Exercise description - Below are some records. Print exactly the lines between the one holding "(** What holds of a row and its calls. *)" and the one holding "key = key_at inputs j", inclusive, and nothing else.
● ● ● ●
(** *** All segments *)

(** How the identity of a row may change: it repeats a canonical row with the same
    bytes, or no canonical row precedes it and it becomes one. *)
Variant identifies rows i r r' : Prop :=
  | identity_kept : identity r' = identity r → identifies rows i r r'
  | identity_repeats key o :
      identity r = Unassigned → identity r' = Duplicate key → row_at rows (key_row key) = Some o →
      identity o = Canonical key → (original o).1 = (original r).1 → identifies rows i r r'
  | identity_fresh receipt :
      identity r = Unassigned → identity r' = Canonical (key_at inputs i) →
      retained (verification r') = Some (Ok receipt) → canonical_of inputs receipt rows = None →
      identifies rows i r r'.

(** What holds of a row and its calls. *)
Record row_ok i r calls : Prop := {
  ok_canonical key : identity r = Canonical key →
    key = key_at inputs i ∧ ∃ receipt, retained (verification r) = Some (Ok receipt);
  ok_calls : (∀ key, identity r ≠ Canonical key) → calls = [];
  ok_orderly : orderly calls;
  ok_waiting : waiting_ok r calls;
  ok_unassigned : ¬ begun r → identity r = Unassigned
}.

(** The keys of canonical rows are their own. *)
Definition keyed rows : Prop :=
  ∀ j o key, row_at rows j = Some o → identity o = Canonical key →
    key = key_at inputs j ∧ ∃ receipt, retained (verification o) = Some (Ok receipt).

Record segment_post rows i calls r r' events : Prop := {
  post_frame : frame r r';
  post_identity : identifies rows i r r';
  post_ours : ours i events;
  post_ok : row_ok i r' (calls ++ calls_of i events)
}.

Lemma canonical_of_Some receipt rows key :
  canonical_of inputs receipt rows = Some key →
  ∃ j o original, row_at rows j = Some o ∧ identity o = Canonical key ∧
    retained (verification o) = Some (Ok original) ∧ same_request inputs original receipt = true.
Proof.
  induction rows as [|row rows IH]; [done|]. cbn. destruct (repeats inputs receipt row) as [key'|] eqn:Hr.
  - intros [= ->]. destruct row as [o|]; [|done]. cbn in Hr. exists 0, o.
    destruct (identity o) as [|key1|] eqn:Hi; try done. destruct (retained (verification o)) as [[x|]|]; try done.
    destruct (same_request inputs x receipt) eqn:Hs; [|done]. injection Hr as ->. by exists x.
  - intros (j & Hj)%IH. by exists (S j).
Qed.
● ● ● ●
Answer space -
(** What holds of a row and its calls. *)
Record row_ok i r calls : Prop := {
  ok_canonical key : identity r = Canonical key →
    key = key_at inputs i ∧ ∃ receipt, retained (verification r) = Some (Ok receipt);
  ok_calls : (∀ key, identity r ≠ Canonical key) → calls = [];
  ok_orderly : orderly calls;
  ok_waiting : waiting_ok r calls;
  ok_unassigned : ¬ begun r → identity r = Unassigned
}.

(** The keys of canonical rows are their own. *)
Definition keyed rows : Prop :=
  ∀ j o key, row_at rows j = Some o → identity o = Canonical key →
    key = key_at inputs j ∧ ∃ receipt, retained (verification o) = Some (Ok receipt).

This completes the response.